Figure 5. ZFX is a direct downstream target of miR-101.

A. Putative miR-101-binding sequence within the 3′UTR of ZFX mRNA. Mutations in the complementary site for the seed region of miR-101 in the 3′UTR of the ZFX gene are indicated. B. Reporter plasmids containing either the wild type 3′UTR or a mutated 3′UTR of the ZFX gene were co-transfected into 293T cells with an miR-101-encoding plasmid, and luciferase activity was measured. The data are presented as the mean ± SD of three experiments.
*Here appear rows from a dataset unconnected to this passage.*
(** [ik_solve] on a joint without a parent whose slots are all empty (it was
    created with room for children and none was attached): the forward pass
    takes the path child from a slot, or from the empty stack, and reads the
    length of [NULL]. *)
Theorem ik_solve_empty_slots (w : W) e j n fuel tx ty :
  joints w !! e = Some j ->
  parent j = NULL ->
  children j = replicate (S n) NULL ->
  ik_stack w = [] ->
  ik_solve (S fuel) (Some e) tx ty w = Fault NullDeref.
Proof.
  intros Hj Hp Hc Hs.
  set (w1 := set_joints
         (<[e := set_position (move_within_dist (position j) fzero tx ty) j]>
            (joints w)) w).
  assert (Hj1 : joints w1 !! e
                = Some (set_position (move_within_dist (position j) fzero tx ty) j)).
  { unfold w1. by rewrite joints_set_joints, lookup_insert_eq. }
  assert (Hnull : forall a, a ∈ children j -> a = NULL).
  { intros a Ha. rewrite Hc in Ha. by apply elem_of_replicate in Ha as [-> _]. }
  assert (Hback : ik_reach_back (S fuel) (Some e) tx ty fzero w
                  = Ok ((Some e, x (position j), y (position j)), w1)).
  { rewrite ik_reach_back_unfold.
    erewrite bind_Ok by (by apply load_Some).
    erewrite bind_Ok by (by apply ik_move_within_dist_Some).
    fold w1. erewrite bind_Ok; cycle 1.
    { unfold when. case_bool_decide; [|done].
      rewrite bind_top. unfold w1 at 1. simpl ik_stack. rewrite Hs. simpl.
      unfold align_children. rewrite Hp. apply for_each_skip.
      intros a w2 Ha. rewrite (Hnull a Ha).
      by rewrite bool_decide_false by (by intros []). }
    by rewrite Hp. }
  unfold ik_solve. erewrite bind_Ok by exact Hback. cbn beta iota zeta.
  erewrite bind_Fault; [done|].
  set (j1 := set_position (move_within_dist (position j) fzero tx ty) j) in *.
  assert (Hc1 : children j1 = children j) by done.
  assert (Hp1 : parent j1 = NULL) by done.
  assert (Hn : n_children j1 = S n)
    by (unfold n_children; by rewrite Hc1, Hc, length_replicate).
  rewrite ik_reach_forward_unfold.
  erewrite bind_Ok by (by apply load_Some).
  erewrite bind_Ok by (by apply ik_move_within_dist_Some).
  rewrite Hn, bool_decide_false by lia.
  destruct n as [|n].
  - rewrite bool_decide_false by lia. by rewrite Hc1, Hc.
  - rewrite bool_decide_true by lia.
    erewrite bind_Ok; cycle 1.
    { rewrite bind_pop_nil by done.
      erewrite bind_Ok; [done|].
      unfold align_children. rewrite Hp1, Hc1. apply for_each_skip.
      intros a w2 Ha. rewrite (Hnull a Ha).
      by rewrite bool_decide_false by (by intros []). }
    done.
Qed.

End Slots.

(** ** Building a tree with the interface *)

Section Build.
Context {F : Type} {num : Num F}.
Local Open Scope num_scope.

Local Abbreviation vec2 := (ik_vec2 F).
Local Abbreviation joint := (ik_joint F).
Local Abbreviation heap := (gmap addr (ik_joint F)).
Local Abbreviation W := (world F).

(** [ik_attach_joint] for each of [cs] in turn, to the same parent; the
    results in the order of the calls. *)
Fixpoint attach_each (cs : list pointer) (p : pointer) : M W (list Z) :=
  match cs with
  | [] => ret []
  | c :: cs' =>
      r <- ik_attach_joint c p ;;
      rs <- attach_each cs' p ;;
      ret (r :: rs)
  end.

(** A joint is created with a slot for each of the trees [kids], and their
    roots are attached to it, in order. *)
Definition new_node (len : F) (kids : list shape) : M W (pointer * list Z) :=
  p <- ik_new_joint len (List.length kids) ;;
  rs <- attach_each (slots_of kids) p ;;
  ret (p, rs).

Lemma is_tree_agree (h h' : heap) t : forall par,
  (forall a, a ∈ ids t -> h' !! a = h !! a) ->
  is_tree h par t -> is_tree h' par t.
Proof.
  induction t as [a kids IH] using shape_ind'. intros par Hag Ht.
  inversion Ht as [? ? ? j Hj Hp Hc Hk]; subst.
  econstructor; [|done|done|].
  - rewrite Hag; [done|]. left.
  - rewrite Forall_forall in IH, Hk |- *. intros k Hin.
    apply IH; [done| |by apply Hk].
    intros b Hb. apply Hag. right. apply elem_of_ids_list. eauto.
Qed.

Lemma is_tree_reparent (h : heap) par q t j :
  is_tree h par t -> NoDup (ids t) -> h !! root_addr t = Some j ->
  is_tree (<[root_addr t := set_parent q j]> h) q t.
Proof.
  intros Ht Hnd Hj. destruct t as [a kids]. simpl in *.
  inversion Ht as [? ? ? j0 Hj0 Hp Hc Hk]; subst. simplify_eq.
  apply NoDup_cons in Hnd as [Hne _].
  econstructor; [by rewrite lookup_insert_eq|done|done|].
  rewrite Forall_forall in Hk |- *. intros k Hin.
  eapply is_tree_agree; [|by apply Hk].
  intros b Hb. apply lookup_insert_ne. intros ->. apply Hne.
  apply elem_of_ids_list. eauto.
Qed.

Lemma slots_of_not_null kids : Forall (fun s : pointer => s <> NULL) (slots_of kids).
Proof. unfold slots_of. apply Forall_forall. intros s Hs.
  apply list_elem_of_fmap in Hs as (k & -> & _). done. Qed.

Lemma set_children_id (j : joint) : set_children (children j) j = j.
Proof. by destruct j. Qed.

Lemma slots_of_app ks1 ks2 : slots_of (ks1 ++ ks2) = slots_of ks1 ++ slots_of ks2.
Proof. unfold slots_of. apply List.map_app. Qed.

Lemma root_in_ids_list k ks : k ∈ ks -> root_addr k ∈ ids_list ks.
Proof. intros Hk. apply elem_of_ids_list. exists k. split; [done|apply root_in_ids]. Qed.

(** The attachments of [new_node], [ks1] being attached already. *)
Lemma attach_each_spec p : forall ks2 ks1 (w : W) jp,
  joints w !! p = Some jp ->
  children jp = slots_of ks1 ++ replicate (List.length ks2) NULL ->
  Forall (is_tree (joints w) (Some p)) ks1 ->
  Forall (is_tree (joints w) NULL) ks2 ->
  NoDup (p :: ids_list ks1 ++ ids_list ks2) ->
  exists w',
    attach_each (slots_of ks2) (Some p) w
    = Ok (replicate (List.length ks2) IK_OK, w') /\
    ik_stack w' = ik_stack w /\
    joints w' !! p = Some (set_children (slots_of (ks1 ++ ks2)) jp) /\
    Forall (is_tree (joints w') (Some p)) (ks1 ++ ks2) /\
    (forall a j, a <> p -> joints w !! a = Some j ->
       joints w' !! a
       = Some (if decide (a ∈ root_addr <$> ks2)
               then set_parent (Some p) j else j)) /\
    (forall a, joints w !! a = None -> joints w' !! a = None).
Proof.
  induction ks2 as [|k ks2 IH]; intros ks1 w jp Hjp Hc Hk1 Hk2 Hnd.
  - exists w. simpl in *. rewrite app_nil_r in *.
    split; [done|]. split; [done|]. split.
    { by rewrite <- Hc, set_children_id. }
    split; [done|]. split; [|done].
    intros a j _ Hj. by rewrite Hj.
  - apply Forall_cons in Hk2 as [Hk Hk2].
    destruct (is_tree_root_lookup _ _ _ Hk) as (jc & Hjc & Hpc & Hcc).
    set (c := root_addr k) in *.
    apply NoDup_cons in Hnd as [Hp Hnd].
    assert (Hcp : c <> p).
    { intros Heq. apply Hp. apply elem_of_app. right. rewrite <- Heq.
      apply root_in_ids_list. left. }
    apply NoDup_app in Hnd as (Hnd1 & Hdis & Hnd2).
    rewrite ids_list_cons in Hnd2. apply NoDup_app in Hnd2 as (Hndk & Hdisk & Hnd2).
    simpl attach_each. fold c. unfold ik_attach_joint.
    erewrite bind_Ok; cycle 1.
    { erewrite bind_Ok by (by apply load_Some). rewrite Hc. simpl replicate.
      apply (ik_attach_joint_from_free 0 (slots_of ks1)
               (replicate (List.length ks2) NULL) c p jp w);
        [apply slots_of_not_null|done|by eexists]. }
    set (jp1 := set_children _ jp).
    set (w1 := set_joints _ w).
    assert (Hh1 : joints w1
                  = <[c := set_parent (Some p) jc]> (<[p := jp1]> (joints w))).
    { unfold w1. rewrite joints_set_joints. symmetry. apply insert_alter.
      by rewrite lookup_insert_ne. }
    assert (Hc1 : children jp1
                  = slots_of (ks1 ++ [k]) ++ replicate (List.length ks2) NULL).
    { unfold jp1. simpl. rewrite Hc. simpl replicate.
      rewrite (insert_app_r_alt _ _ (List.length (slots_of ks1))) by lia.
      rewrite Nat.sub_diag. simpl.
      by rewrite slots_of_app, <- (assoc_L (++)). }
    assert (Hag : forall a, a <> p -> a <> c -> joints w1 !! a = joints w !! a).
    { intros a Ha1 Ha2. rewrite Hh1.
      by rewrite lookup_insert_ne, lookup_insert_ne. }
    destruct (IH (ks1 ++ [k]) w1 jp1) as (w' & Hrun & Hst & Hp' & Htr & Hfr & Hno).
    + rewrite Hh1. rewrite lookup_insert_ne by done. by rewrite lookup_insert_eq.
    + done.
    + apply Forall_app. split.
      * rewrite Forall_forall in Hk1 |- *. intros t Ht.
        eapply is_tree_agree; [|by apply Hk1].
        intros a Ha. apply Hag.
        -- intros ->. apply Hp. apply elem_of_app. left.
           apply elem_of_ids_list. eauto.
        -- intros ->. apply (Hdis c).
           ++ apply elem_of_ids_list. eauto.
           ++ apply root_in_ids_list. left.
      * constructor; [|constructor]. rewrite Hh1.
        apply (is_tree_reparent _ NULL).
        -- eapply is_tree_agree; [|exact Hk]. intros a Ha.
           apply lookup_insert_ne. intros ->. apply Hp. apply elem_of_app.
           right. rewrite ids_list_cons. apply elem_of_app. by left.
        -- done.
        -- by rewrite lookup_insert_ne.
    + rewrite Forall_forall in Hk2 |- *. intros t Ht.
      eapply is_tree_agree; [|by apply Hk2].
      intros a Ha. apply Hag.
      * intros ->. apply Hp. apply elem_of_app. right.
        rewrite ids_list_cons. apply elem_of_app. right.
        apply elem_of_ids_list. eauto.
      * intros ->. apply (Hdisk c); [apply root_in_ids|].
        apply elem_of_ids_list. eauto.
    + apply NoDup_cons. split.
      * intros Hin. apply Hp. rewrite ids_list_app, ids_list_cons in Hin.
        rewrite ids_list_cons. simpl in Hin. rewrite app_nil_r in Hin.
        by rewrite (assoc_L (++)).
      * rewrite ids_list_app, ids_list_cons. simpl. rewrite app_nil_r.
        rewrite <- (assoc_L (++)). apply NoDup_app. split; [done|].
        split; [|by apply NoDup_app].
        intros a Ha. apply Hdis in Ha. by rewrite ids_list_cons in Ha.
    + exists w'. split.
      { erewrite bind_Ok by exact Hrun. done. }
      split; [by rewrite Hst|]. split.
      { rewrite Hp'. unfold jp1, set_children. simpl.
        by rewrite <- (assoc_L (++)). }
      split; [by rewrite <- (assoc_L (++)) in Htr|]. split.
      * intros a j Ha Hj. destruct (decide (a = c)) as [->|Hne].
        -- assert (Hj1 : joints w1 !! c = Some (set_parent (Some p) jc)).
           { rewrite Hh1. by rewrite lookup_insert_eq. }
           rewrite (Hfr c _ Hcp Hj1).
           rewrite decide_False.
           ++ rewrite decide_True by (simpl; left). by simplify_eq.
           ++ intros Hin. apply list_elem_of_fmap in Hin as (t & Heq & Ht).
              apply (Hdisk c); [apply root_in_ids|].
              rewrite Heq. by apply root_in_ids_list.
        -- assert (Hj1 : joints w1 !! a = Some j) by (by rewrite Hag).
           rewrite (Hfr a _ Ha Hj1). simpl.
           destruct (decide (a ∈ root_addr <$> ks2)) as [Hin|Hnin].
           ++ by rewrite decide_True by (by right).
           ++ rewrite decide_False; [done|].
              intros Hin. apply elem_of_cons in Hin as [?|?]; done.
      * intros a Ha. apply Hno. rewrite Hag; [done| |]; intros ->; simplify_eq.
Qed.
C. ZFX mRNA expression after miR-101 transfection was detected by qRT-PCR. D. ZFX expression in miR-NC- and miR-101-transfected GBC cells was analyzed by western blot analysis. β-actin was used as a loading control. GBC cells were transfected with an miR-NC/empty vector, an miR-101/empty vector, or an miR-101/ZFX plasmid. E. Cell growth rates were determined using a CCK-8 proliferation assay (**P<0.01). F. Transwell migration and invasion assays were performed, and the results are shown in the right panel (**P<0.01). G. Wound healing assays were used to detect cell motility after transfection. The wound closure percentages are shown in the right panel (**P<0.01).